Definition with_total (receipt : Receipt) (total : string) : Receipt :=
  mkReceipt (Retailer receipt) (PurchaseDate receipt) (PurchaseTime receipt)
    (Items receipt) total.

(** A valid receipt with two items of 25 quintillion dollars each. *)
Definition overflowReceipt : Receipt :=
  mkReceipt "Target" "2022-01-02" "13:13"
    [mkItem "abc" "25000000000000000000.00"; mkItem "abc" "25000000000000000000.00"]
    "50000000000000000000.00".

(** The number of occurrences of the byte [c] in [s]. *)
Fixpoint count_byte (c : ascii) (s : string) : nat :=
  match s with
  | EmptyString => 0
  | String c' s' => (if Ascii.eqb c' c then 1 else 0) + count_byte c s'
  end.

(** A float64 that is not negative: a zero, +Inf or a positive finite
    value. *)
Definition nonneg_float (f : float64) : Prop :=
  match f with
  | F64Zero _ | F64Inf false => True
  | F64Finite false m _ => 0 <= m
  | _ => False
  end.

(** The number written by a list of decimal digit bytes. *)
Definition digits_value (l : list Z) : Z := fold_left (fun n b => n * 10 + (b - 48)) l 0.

(** The receipt stored under [id] by the last successful [processReceipt]
    of a run that used [id], if any. *)
Definition last_registered (id : string) (reqs : list Request) : option Receipt :=
  fold_left (fun acc req =>
               match req with
               | PostProcess (Some receipt) id' => if String.eqb id' id then Some receipt else acc
               | _ => acc
               end) reqs None.

Definition with_items (receipt : Receipt) (items : list Item) : Receipt :=
  mkReceipt (Retailer receipt) (PurchaseDate receipt) (PurchaseTime receipt)
    items (Total receipt).

(** A receipt whose purchase time is [t]. *)
Definition at_time (t : string) : Receipt := mkReceipt "Target" "2022-01-02" t [] "1.00".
══════
[Work order]
Pull every line holding "Definition" out of the records.

[Answer section]
Definition with_total (receipt : Receipt) (total : string) : Receipt :=
Definition overflowReceipt : Receipt :=
Definition nonneg_float (f : float64) : Prop :=
Definition digits_value (l : list Z) : Z := fold_left (fun n b => n * 10 + (b - 48)) l 0.
Definition last_registered (id : string) (reqs : list Request) : option Receipt :=
Definition with_items (receipt : Receipt) (items : list Item) : Receipt :=
Definition at_time (t : string) : Receipt := mkReceipt "Target" "2022-01-02" t [] "1.00".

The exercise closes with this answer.